Catania: lungomare ancora ostaggio di interessi privati

Vegetazione alofila e preziose scogliere laviche che stanno per essere trasformate in un comunissimo prato inglese da villetta.

E’ l’ennesimo sacrificio che il lungomare catanese dovrà sostenere per dare spazio ad un altro lido privato, il Buy2Build, quello che con i suoi 3930 mq si aggiunge alla lista di solarium che in questi anni hanno saccheggiato il lungomare della città.

Stavolta, accanto a recinzioni, strutture e opere di privatizzazione che stanno privando la cittadinanza del proprio mare, si è arrivati a sostituire la vegetazione tipica di quel luogo e le scogliere laviche in un comunissimo paesaggio da prato all’inglese.

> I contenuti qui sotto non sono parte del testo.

Lemma murmur_body_eq l pre i N h :
  len pre = 4 * i -> 0 <= i -> Z.land N 3 = Z.land (len l) 3 ->
  murmur_tail (pre ++ l) N (4 * (i + len l / 4))
    (murmur_blocks (pre ++ l) i (Z.to_nat (len l / 4)) h) = murmur_body l h.
Proof.
  revert pre i h. induction l as [| | | |a b c d l IH] using list_ind4; intros pre i h Hpre Hi HN.
  1-4: match goal with |- context [len ?l / 4] => change (len l / 4) with 0 end;
    rewrite Z.add_0_r, <- Hpre; apply murmur_tail_eq; simpl; [lia|exact HN].
  assert (Hlen : len (a :: b :: c :: d :: l) = len l + 4) by lens.
  rewrite Hlen in HN |- *. rewrite land3_add4 in HN.
  assert (Hdiv : (len l + 4) / 4 = len l / 4 + 1) by (by rewrite <- Z.div_add by lia).
  rewrite Hdiv. pose proof (len_nonneg l). pose proof (Z.div_pos (len l) 4).
  rewrite (Z.add_1_r (len l / 4)), Z2Nat.inj_succ by lia.
  rewrite murmur_blocks_S, block_at_app by done. cbn [murmur_body].
  rewrite <- (IH (pre ++ [a; b; c; d]) (i + 1)); [|rewrite len_app; unfold len at 2; simpl; lia|lia|done].
  rewrite <- app_assoc. simpl app.
  by replace (i + Z.succ (len l / 4)) with (i + 1 + len l / 4) by lia.
Qed.

(** The indexed loops of the code compute the recursive reference. *)
Lemma murmur3_32_ref key seed : murmur3_32 key (len key) seed = murmur_ref key seed.
Proof.
  unfold murmur3_32, murmur_ref. rewrite (Z.mul_comm _ 4).
  pose proof (murmur_body_eq key [] 0 (len key) seed) as Heq. simpl app in Heq.
  rewrite Z.add_0_l in Heq. rewrite Heq by done. done.
Qed.

(** ** Ranges *)

Lemma rotl_range x r : 0 <= x < 2 ^ 32 -> 0 < r < 32 -> 0 <= rotl x r < 2 ^ 32.
Proof.
  intros Hx Hr. unfold rotl. pose proof (wrap32_range (Z.shiftl x r)).
  assert (0 <= Z.shiftr x (32 - r)) by (apply Z.shiftr_nonneg; lia).
  split; [apply Z.lor_nonneg; lia|].
  destruct (Z.eq_dec (Z.lor (wrap32 (Z.shiftl x r)) (Z.shiftr x (32 - r))) 0) as [->|Hne]; [done|].
  apply Z.log2_lt_pow2; [pose proof (proj2 (Z.lor_nonneg (wrap32 (Z.shiftl x r))
    (Z.shiftr x (32 - r)))); lia|].
  rewrite Z.log2_lor by lia. apply Z.max_lub_lt.
  - destruct (Z.eq_dec (wrap32 (Z.shiftl x r)) 0) as [->|]; [done|].
    apply Z.log2_lt_pow2; lia.
  - rewrite Z.shiftr_div_pow2 in * by lia.
    assert (x / 2 ^ (32 - r) <= x) by (apply Z.div_le_upper_bound; nia).
    destruct (Z.eq_dec (x / 2 ^ (32 - r)) 0) as [->|]; [done|].
    apply Z.log2_lt_pow2; lia.
Qed.

Lemma lxor_range32 x y :
  0 <= x < 2 ^ 32 -> 0 <= y < 2 ^ 32 -> 0 <= Z.lxor x y < 2 ^ 32.
Proof.
  intros Hx Hy. assert (0 <= Z.lxor x y) by (apply Z.lxor_nonneg; lia).
  split; [done|]. destruct (Z.eq_dec (Z.lxor x y) 0) as [->|]; [done|].
  apply Z.log2_lt_pow2; [lia|].
  pose proof (Z.log2_lxor x y ltac:(lia) ltac:(lia)) as Hl.
  assert (Hlog : forall z, 0 <= z < 2 ^ 32 -> Z.log2 z < 32).
  { intros z Hz. destruct (Z.eq_dec z 0) as [->|]; [done|]. apply Z.log2_lt_pow2; lia. }
  pose proof (Hlog _ Hx). pose proof (Hlog _ Hy). lia.
Qed.

Lemma shiftr_range32 x s : 0 <= x < 2 ^ 32 -> 0 <= s -> 0 <= Z.shiftr x s < 2 ^ 32.
Proof.
  intros Hx Hs. rewrite Z.shiftr_div_pow2 by lia. split; [apply Z.div_pos; lia|].
  apply Z.le_lt_trans with x; [|lia]. apply Z.div_le_upper_bound; [lia|].
  assert (1 <= 2 ^ s) by (pose proof (Z.pow_pos_nonneg 2 s); lia). nia.
Qed.

(** ** Every mixing step is injective on [uint32_t] *)

Definition u32 (x : Z) : Prop := 0 <= x < 2 ^ 32.

Definition inj32 (f : Z -> Z) : Prop := forall x y, u32 x -> u32 y -> f x = f y -> x = y.

Lemma mul_odd_inj k kinv : wrap32 (k * kinv) = 1 -> inj32 (fun x => wrap32 (x * k)).
Proof.
  intros Hinv.
  assert (Hback : forall x, u32 x -> wrap32 (wrap32 (x * k) * kinv) = x).
  { intros x Hx. unfold wrap32 in *. rewrite Z.mul_mod_idemp_l, <- Z.mul_assoc by lia.
    rewrite <- Z.mul_mod_idemp_r, Hinv, Z.mul_1_r by lia. by apply Z.mod_small. }
  intros x y Hx Hy Heq. by rewrite <- (Hback x), <- (Hback y), Heq.
Qed.

Lemma add_inj k : inj32 (fun x => wrap32 (x + k)).
Proof.
  assert (Hback : forall x, u32 x -> wrap32 (wrap32 (x + k) - k) = x).
  { intros x Hx. unfold wrap32. rewrite Zminus_mod_idemp_l. rewrite Z.add_simpl_r.
    by apply Z.mod_small. }
  intros x y Hx Hy Heq. by rewrite <- (Hback x), <- (Hback y), Heq.
Qed.

(** The two halves of a rotation do not overlap. *)
Lemma rotl_add x r :
  u32 x -> 0 < r < 32 -> rotl x r = (x mod 2 ^ (32 - r)) * 2 ^ r + x / 2 ^ (32 - r).
Proof.
  unfold u32. intros Hx Hr. unfold rotl, wrap32.
  assert (Hs : Z.shiftl x r mod 2 ^ 32 = (x mod 2 ^ (32 - r)) * 2 ^ r).
  { rewrite Z.shiftl_mul_pow2 by lia. replace (2 ^ 32) with (2 ^ (32 - r) * 2 ^ r).
    - apply Zmult_mod_distr_r.
    - rewrite <- Z.pow_add_r by lia. f_equal; lia. }
  rewrite Hs, <- Z.shiftr_div_pow2 by lia. symmetry. apply Z.add_nocarry_lor.
  apply Z.bits_inj'. intros i Hi. rewrite Z.land_spec, Z.bits_0.
  destruct (Z.lt_ge_cases i r) as [Hlt|Hge].
  - by rewrite Z.mul_pow2_bits_low.
  - rewrite (Z.shiftr_spec x) by lia. rewrite (Z.bits_above_log2 x), andb_false_r; [done|lia|].
    destruct (Z.eq_dec x 0) as [->|]; [simpl; lia|].
    apply Z.lt_le_trans with 32; [apply Z.log2_lt_pow2; lia|lia].
Qed.

Lemma rotl_inj r : 0 < r < 32 -> inj32 (fun x => rotl x r).
Proof.
  intros Hr x y Hx Hy. rewrite !rotl_add by done. unfold u32 in *.
  assert (Hq : forall z, 0 <= z < 2 ^ 32 -> 0 <= z / 2 ^ (32 - r) < 2 ^ r).
  { intros z Hz. split; [apply Z.div_pos; lia|]. apply Z.div_lt_upper_bound; [lia|].
    rewrite <- Z.pow_add_r by lia. replace (32 - r + r) with 32 by lia. lia. }
  intros Heq.
  assert (x / 2 ^ (32 - r) = y / 2 ^ (32 - r) /\ x mod 2 ^ (32 - r) = y mod 2 ^ (32 - r)) as [Hd Hm].
  { pose proof (Hq x Hx). pose proof (Hq y Hy).
    pose proof (Z.div_mod_unique (2 ^ r) (x mod 2 ^ (32 - r)) (y mod 2 ^ (32 - r))
      (x / 2 ^ (32 - r)) (y / 2 ^ (32 - r)) ltac:(lia) ltac:(lia)) as [-> ->];
      [rewrite !(Z.mul_comm (2 ^ r)); exact Heq|done]. }
  rewrite (Z.div_mod x (2 ^ (32 - r))), (Z.div_mod y (2 ^ (32 - r))) by lia. by rewrite Hd, Hm.
Qed.

Lemma xorshift_inj s : 0 < s -> inj32 (xorshift s).
Proof.
  intros Hs x y Hx Hy Heq. unfold xorshift, u32 in *.
  assert (Hhigh : forall z i, 0 <= z < 2 ^ 32 -> 32 <= i -> Z.testbit z i = false).
  { intros z i Hz Hi. destruct (Z.eq_dec z 0) as [->|]; [apply Z.bits_0|].
    apply Z.bits_above_log2; [lia|]. apply Z.lt_le_trans with 32; [apply Z.log2_lt_pow2; lia|lia]. }
  apply Z.bits_inj'. intros i Hi.
  enough (Hall : forall k i, 0 <= i -> 32 - i <= Z.of_nat k -> Z.testbit x i = Z.testbit y i)
    by (apply (Hall 32%nat); lia).
  clear i Hi. induction k as [|k IH]; intros i Hi Hk; [rewrite !Hhigh by lia; done|].
  apply (f_equal (fun z => Z.testbit z i)) in Heq.
  rewrite !Z.lxor_spec, !Z.shiftr_spec, (IH (i + s)) in Heq by lia.
  by destruct (Z.testbit x i), (Z.testbit y i), (Z.testbit y (i + s)).
Qed.
(** tcpclient.c: when memory suffices, [tcpclient_init] succeeds and leaves a
    client that is idle in [STATE_INIT] with an empty queue of 64 KiB, holds
    copies of its host, port and protocol ("tcp" when none is given), and calls
    back to nothing. *)
Theorem tcpclient_init_fresh (c0 : tcpclient_t Ctx) cfg h p proto tr :
  watchers c0.(self) tr = idle ->
  Forall (fun t => len t < 2 ^ 62 /\ NUL ∉ t) [h; p; default (lit "tcp") proto] ->
  wp (tcpclient_init c0 cfg (Some h) (Some p) proto) (fun '(r, c) tr' =>
    r = 0 /\ fresh c tr' /\ c.(self) = c0.(self) /\ c.(config) = cfg /\
    c.(send_queue).(size) = DEFAULT_BUFFER_SIZE /\ c.(addr) = None /\
    (c.(host), c.(port), c.(protocol)) = (h, p, default (lit "tcp") proto) /\
    (forall ev ctx d n, c.(callback_sent) ev ctx d n = ctx)) tr.
Proof.
  intros Hidle Hok. rewrite !Forall_cons in Hok.
  destruct Hok as ((Hh & Hhn) & (Hp & Hpn) & (Ht & Htn) & _). unfold tcpclient_init.
  apply wp_bind, copy_string_plenty; [done..|]. intros tr1 Hg1.
  apply wp_bind, copy_string_plenty; [done..|]. intros tr2 Hg2.
  apply wp_bind. eapply (wp_mono _ (fun r tr' => r = Some (default (lit "tcp") proto) /\
    grows is_malloc tr2 tr')).
  { by destruct proto; apply copy_string_plenty. }
  intros r tr3 [-> Hg3].
  apply init_queue_plenty. intros q tr4 Hg4 Hwf Hs Hd. apply wp_ret.
  assert (Hg : grows is_malloc tr tr4) by (do 3 (etrans; [done|]); done).
  destruct (malloc_grows c0.(self) _ _ Hg) as [Hw _].
  split_and!; [done| |done..]. split_and!; [|done..].
  split; cbn; rewrite ?Hw, ?Hidle; [done|by rewrite Hs|done..].
Qed.
End init.

(** ** Progress *)

(** libev calls the write handler, at most [n] times, while its watcher is active. *)
Fixpoint deliver_writes `{OS} {Ctx} (n : nat) (c : tcpclient_t Ctx) (ctx : Ctx)
    : M (tcpclient_t Ctx * Ctx) :=
  match n with
  | O => mret (c, ctx)
  | S n => fun tr =>
      if enabled (EWrite EV_WRITE) c tr then
        ('(c, ctx) ← tcpclient_write_event c ctx EV_WRITE; deliver_writes n c ctx) tr
      else Some ((c, ctx), tr)
  end.
Lemma relay_spec line s tr :
  running cfg base xs s tr -> NUL ∉ line -> len line < 2 ^ 62 ->
  key_length sep line < KEY_BUFFER_SIZE ->
  wp (stats_relay_line ps (line ++ [LF; NUL]) (len line) s) (fun '(r, s') tr' =>
    tr `prefix_of` tr' /\ running cfg base xs s' tr' /\ relayed ps sep valid xs line s r s') tr.
Proof.
  intros Hrun Hn Hl Hk. unfold stats_relay_line. apply wp_bind.
  eapply wp_mono; [by apply validate_line_spec|]. intros inv tr1 [Hg Hinv].
  assert (Hrun1 : running cfg base xs s tr1) by (by eapply running_malloc).
  apply grows_prefix in Hg.
  destruct (Z.eqb_spec inv 0) as [->|Hne]; cbn [negb]; cbn iota.
  2:{ apply wp_ret. split; [done|]. split; [done|]. apply relay_invalid. by rewrite <- Hinv. }
  assert (Hpass : passes ps valid line) by (by apply Hinv).
  rewrite (lp_parser (ps := ps)). apply wp_bind, wp_ret.
  destruct (Z.eqb_spec (key_length sep line) 0) as [Hz|Hnz].
  { apply wp_ret. split; [done|]. split; [by apply running_malformed|]. apply relay_no_key; [done|].
    apply len_zero_nil. by rewrite line_key_len. }
  assert (Hkey : line_key sep line <> []).
  { intros E. rewrite <- line_key_len, E in Hnz. done. }
  rewrite key_buffer_spec by done. apply wp_bind, wp_ret.
  assert (Hkok : key_ok (line_key sep line)).
  { split.
    - intros Hin. apply Hn. unfold line_key in Hin. by apply elem_of_take in Hin as (? & ?%list_elem_of_lookup_2 & _).
    - rewrite line_key_len. unfold KEY_BUFFER_SIZE in Hk. lia. }
  destruct (choose_backend_spec s _ tr1 Hrun1 Hkok) as (choice & Hc & Hchoice).
  apply wp_bind. eapply wp_run; [exact Hc|]. destruct choice as [[a i]|].
  2:{ apply wp_ret. split; [done|]. split; [done|]. by apply relay_no_backend. }
  destruct Hchoice as [Ha [b Hb]]. rewrite Hb. apply wp_bind, wp_ret.
  pose proof (len_nonneg line).
  rewrite load_ok by (rewrite ?len_app; unfold len; simpl; lens).
  apply wp_bind, wp_ret. rewrite drop_0.
  assert (Htake : take (Z.to_nat (len line + 1)) (line ++ [LF; NUL]) = line ++ [LF]).
  { change (line ++ [LF; NUL]) with (line ++ [LF] ++ [NUL]). rewrite app_assoc.
    apply take_app_length'. lens. }
  rewrite Htake. apply wp_bind. eapply wp_mono; [by apply relay_to_backend|].
  intros [[r c] k] tr2 (-> & Hg2 & Hrun2 & Hd). cbn beta iota.
  assert (Hg12 : tr `prefix_of` tr2) by (by etrans).
  destruct (r =? 0) eqn:E; cbn [negb] in *; cbn iota; apply wp_ret;
    (split; [done|]); (split; [exact Hrun2|]).
  - by eapply relay_queued.
  - eapply relay_dropped; try done. by rewrite app_nil_r in Hd.
Qed.
End relay.

(** ** The status response *)

(** What a response of [cap] bytes holds after a line: the line if it fits with
    its terminator; all but its last byte and a NUL if only the terminator
    does not fit; nothing of it otherwise. *)
Definition render_line (cap : Z) (acc t : bytes) : bytes :=
  if len acc + len t <? cap then acc ++ t
  else if len acc + len t =? cap then acc ++ take (length t - 1) t ++ [NUL]
  else acc.

Definition render (cap : Z) (ts : list bytes) : bytes := fold_left (render_line cap) ts [].

(** The lines of the response, in the order of the backend list. *)
Definition status_lines (s : stats_server_t) : list bytes :=
  global_lines s ++
  (a ← listed s; match s.(mem) !! a with Some b => backend_lines b.(stats) | None => [] end) ++
  [[LF]].

Lemma render_fits cap ts acc :
  len acc + len (concat ts) < cap -> fold_left (render_line cap) ts acc = acc ++ concat ts.
Proof.
  revert acc. induction ts as [|t ts IH]; intros acc Hl; cbn [fold_left concat] in *.
  { by rewrite app_nil_r. }
  rewrite len_app in Hl. pose proof (len_nonneg (concat ts)).
  assert (Hline : render_line cap acc t = acc ++ t)
    by (unfold render_line; by rewrite (proj2 (Z.ltb_lt _ _)) by lia).
  rewrite Hline, IH by (rewrite len_app; lia). by rewrite app_assoc.
Qed.

Section statistics.
Context `{OSLaws, !Plenty}.
Implicit Types (b : buffer) (s : stats_server_t) (tr : trace) (t : bytes).

(** The response is built from offset 0 of a block of [cap] bytes. *)
Definition response_ok (cap : Z) b (acc : bytes) : Prop :=
  buffer_wf b /\ b.(head) = 0 /\ b.(size) = cap /\ buffer_data b = acc.

(** A write at the tail, after which the tail can be moved by up to as much. *)
Lemma write_produce b d tr (Q : buffer -> trace -> Prop) :
  buffer_wf b -> len d <= buffer_spacecount b ->
  (forall b', b' = Buffer b'.(ptr) b.(head) b.(tail) b.(size) ->
     (forall n, 0 <= n <= len d -> exists b2, buffer_produced b' n = (0, b2) /\ buffer_wf b2 /\
        b2 = Buffer b'.(ptr) b.(head) (b.(tail) + n) b.(size) /\
        buffer_data b2 = buffer_data b ++ take (Z.to_nat n) d) -> Q b' tr) ->
  wp (buffer_write b d) Q tr.
Proof.
  intros Hwf. rewrite spacecount_eq by done. intros Hd HQ.
  destruct (buffer_wf_inv _ Hwf) as (c & h & t & -> & ? & ? & ? & ?).
  cbn [size tail ptr head] in *. unfold buffer_write, buffer_tail. cbn [size tail ptr head].
  rewrite Buffer.store_ok by lia. cbn [defined]. apply wp_bind, wp_ret, wp_ret.
  apply HQ; [done..|]. intros n Hn. unfold buffer_produced; cbn [size tail ptr head].
  rewrite wrap64_small, (proj2 (Z.ltb_ge _ _)) by lia.
  eexists. split_and!; [done| |done|].
  - apply buffer_wf_intro; [by rewrite len_store by lia|lia..].
  - unfold buffer_data; cbn [size tail ptr head].
    pose proof (take_drop_store c h t d ltac:(lia) ltac:(lia) ltac:(lia)) as Hs.
    replace (Z.to_nat (t + n - h)) with (Z.to_nat (t + n - h) `min` Z.to_nat (t + len d - h))%nat
      by lia.
    rewrite <- take_take, Hs, take_app_ge by lens. do 2 f_equal. lens.
Qed.

Lemma print_line_spec cap b acc t tr :
  response_ok cap b acc -> 0 < len t < 2 ^ 31 ->
  wp (print_line b t) (fun b' tr' => tr' = tr /\ response_ok cap b' (render_line cap acc t)) tr.
Proof.
  intros (Hwf & Hh & Hs & Hd) Ht. pose proof (len_buffer_data _ Hwf) as Hlen.
  rewrite Hd, Hh in Hlen. pose proof (spacecount_eq _ Hwf) as Hsp. pose proof (len_nonneg acc).
  pose proof (wf_size _ Hwf). pose proof (wf_tail _ Hwf).
  assert (Hover : forall b', b'.(tail) = b.(tail) -> b'.(size) = b.(size) ->
    b.(size) - b.(tail) < len t -> (buffer_produced b' (len t)).2 = b').
  { intros b' Ht' Hs' Hlt. unfold buffer_produced. rewrite Ht', Hs', wrap64_small by lia.
    by rewrite (proj2 (Z.ltb_lt _ _)) by lia. }
  assert (Hskip : b.(size) - b.(tail) < len t -> render_line cap acc t = acc).
  { intros Hlt. unfold render_line.
    by rewrite (proj2 (Z.ltb_ge _ _)), (proj2 (Z.eqb_neq _ _)) by lia. }
  unfold print_line. rewrite (proj2 (Z.ltb_lt (len t) _)) by lia. apply wp_bind, wp_ret. rewrite Hsp. destruct (Z.ltb_spec 0 (b.(size) - b.(tail))) as [Hlt|Hge].
  2:{ apply wp_bind, wp_ret, wp_ret. rewrite Hover, Hskip by (done || lia). by split_and!. }
  set (d := take _ t ++ [NUL]). apply wp_bind.
  assert (Hdl : len d = Z.min (b.(size) - b.(tail) - 1) (len t) + 1) by (unfold d; lens).
  apply write_produce; [done|rewrite Hsp; lia|]. intros b' Heq Hb'. apply wp_ret.
  split; [done|]. destruct (Z.leb_spec (len t) (b.(size) - b.(tail))) as [Hfit|Hbig].
  - destruct (Hb' (len t)) as (b2 & -> & Hwf2 & -> & Hd2); [lia|]. cbn [snd].
    split_and!; [done|done|done|]. rewrite Hd2, Hd. unfold render_line.
    destruct (Z.ltb_spec (len acc + len t) cap) as [Hc|Hc]; [|rewrite (proj2 (Z.eqb_eq _ _)) by lia].
    + f_equal. unfold d. rewrite (take_ge t) by lens. apply take_app_length'. lens.
    + f_equal. unfold d. rewrite take_ge by lens. do 2 f_equal. lens.
  - pose proof (f_equal tail Heq : b'.(tail) = b.(tail)) as Ht'.
    pose proof (f_equal size Heq : b'.(size) = b.(size)) as Hs'.
    pose proof (f_equal head Heq : b'.(head) = b.(head)) as Hh'.
    rewrite Hover, Hskip by (done || lia). destruct (Hb' 0) as (b2 & _ & Hwf2 & Hb2 & Hd2); [lia|].
    rewrite Z.add_0_r, <- Heq in Hb2. subst b2.
    split_and!; [done|congruence|congruence|]. by rewrite Hd2, Hd, take_0, app_nil_r.
Qed.

Definition line_ok t : Prop := 0 < len t < 2 ^ 31.

Lemma print_lines_spec cap ts b acc tr :
  response_ok cap b acc -> Forall line_ok ts ->
  wp (print_lines b ts) (fun b' tr' => tr' = tr /\
    response_ok cap b' (fold_left (render_line cap) ts acc)) tr.
Proof.
  intros Hb Hts. revert b acc Hb. induction Hts as [|t ts Ht _ IH]; intros b acc Hb;
    cbn [print_lines fold_left].
  - by apply wp_ret.
  - apply wp_bind. eapply wp_mono; [by apply print_line_spec|]. intros b' tr' [-> Hb']. by apply IH.
Qed.

(** The lines of the backends in [l]. *)
Definition list_lines s (l : list nat) : list bytes :=
  a ← l; match s.(mem) !! a with Some b => backend_lines b.(stats) | None => [] end.
Lemma world_event_spec L w tr ev :
  world_inv L w tr -> possible w tr ev = true -> benign_event w tr ev ->
  wp (run_event ev w) (fun w' tr' => world_inv L w' tr' /\
    Tcpserver.listeners_kept w.(tcp) tr w'.(tcp) tr' /\ w'.(udp) = w.(udp) /\
    grows (no_ev UdpEv) tr tr') tr.
Proof.
  intros Hw Hpos Hben. pose proof Hw as [Hs Ht Hu Hwi]. destruct ev as [a e|k rev|k rev]; cbn in *.
  - destruct (find_client_spec conf lines L _ _ _ _ Hs Hpos) as (sec & s & b & -> & Hd & Hb).
    apply wp_bind, wp_ret, wp_bind.
    destruct (st_server _ _ _ _ _ Hs _ _ _ Hd) as [_ Hrun Hn Hsl].
    eapply wp_mono; [apply (backend_event_spec (params_of sec (conf sec))); [|done..]|].
    { rewrite params_config. exact Hrun. }
    intros [[c k] l] tr' (Hrun' & Hk & Hg). rewrite params_config in Hrun'. apply wp_ret.
    assert (Ha : (L.(first_client) sec <= a < L.(last_client) sec)%nat).
    { rewrite <- Hn. by apply (so_mem _ _ _ _ (si_store _ _ _ _ (ru_inv _ _ _ _ _ Hrun)) a b). }
    assert (Hg' : grows no_ev_call tr tr').
    { eapply grows_mono; [|exact Hg]. intros cl Hcl kk. by destruct cl. }
    split_and!; [|by apply listeners_kept_quiet|done|eapply grows_mono; [|exact Hg']; intros cl Hcl; apply Hcl].
    apply (world_inv_quiet L w _ tr); [done| |done].
    eapply stats_inv_update; [done|done|done|done| |].
    + by eapply slots_update.
    + eapply grows_mono; [|exact Hg]. intros cl. by apply only_about_range.
  - apply wp_bind.
    assert (Hobj : wlp (Tcpserver.tcp_event k rev w.(tcp) w.(stats_of)) (fun p _ =>
      forall k x, p.1.(objects) !! k = Some x -> wired_tcp L x) tr).
    { apply Tcpserver.tcp_event_objects; [by intros l sd ctx (_ & _ & ?)|done|exact Hwi]. }
    eapply wp_mono; [apply wp_wlp; [|exact Hobj];
      by apply (Tcpserver.tcp_event_ok (servers_inv L) stats_ctx_ok stats_benign)|].
    intros [h' d'] tr' [(Hd & Ht' & Hk & Hg) Hwi']. apply wp_ret. split_and!; [|done..].
    split; [done|done| |done]. by eapply Udpserver.udp_ok_grows.
  - apply wp_bind. eapply wp_mono; [by apply (Udpserver.udp_event_spec (servers_inv L) stats_benign_udp)|].
    intros d' tr' [Hd Hg]. apply wp_ret.
    split_and!; [by eapply world_inv_quiet|by apply listeners_kept_quiet|done|].
    eapply grows_mono; [|exact Hg]. intros cl Hcl. apply Hcl.
Qed.

(** ** Connecting a server *)

Definition add_server L sec (base n : nat) (xs : list nat) : layout :=
  Layout (fun sec' => if decide (sec' = sec) then true else L.(up) sec')
    (fun sec' => if decide (sec' = sec) then base else L.(first_client) sec')
    (fun sec' => if decide (sec' = sec) then n else L.(last_client) sec')
    (fun sec' => if decide (sec' = sec) then xs else L.(slots) sec').

Lemma owned_add L sec base n xs sec' a :
  owned (add_server L sec base n xs) sec' a <->
  sec' = sec /\ (base <= a < n)%nat \/ sec' <> sec /\ owned L sec' a.
Proof. unfold owned, add_server; cbn. case_decide; naive_solver. Qed.

(** Calls of a server that is being made and leaves nothing behind. *)
Lemma connecting_from L w tr tr' :
  connecting L w tr -> grows (about_from w.(next_client)) tr tr' ->
  untouched w.(next_client) tr' -> connecting L w tr'.
Proof.
  intros [Hs Ht Hu Hn Hf] Hg Hun.
  assert (Ha : forall k x, active k x tr' = active k x tr).
  { intros k x. apply no_ev_active. eapply grows_mono; [|exact Hg]. intros c Hc k'. by destruct c. }
  split; [|by eapply all_wired_mono..|done|done]. eapply stats_inv_frame; [done|]. intros a.
  destruct (decide (a < w.(next_client))%nat); [by eapply from_watchers|].
  rewrite Hun, Hf by lia. done.
Qed.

Una scellerata operazione, visto che Catania è l’unico comune d’Italia a possedere scogliere di colate laviche e vegetazione alofila a picco sul mare.

Un’unicità che altre amministrazioni d’Italia avrebbero furbamente valorizzato, e che invece viene ignorata, nascosta e danneggiata, mostrando una radicata “insensibilità verso il proprio paesaggio e la propria cultura”.

I lavori in questione disattendono quanto comunicato tempo fa dall’amministratore della società proprietaria del lido, la Buy2Build, che aveva assicurato che avrebbe mantenuto le caratteristiche originarie della scogliera, e che non avrebbe previsto altro che passerelle e piattaforme del tutto smontabili.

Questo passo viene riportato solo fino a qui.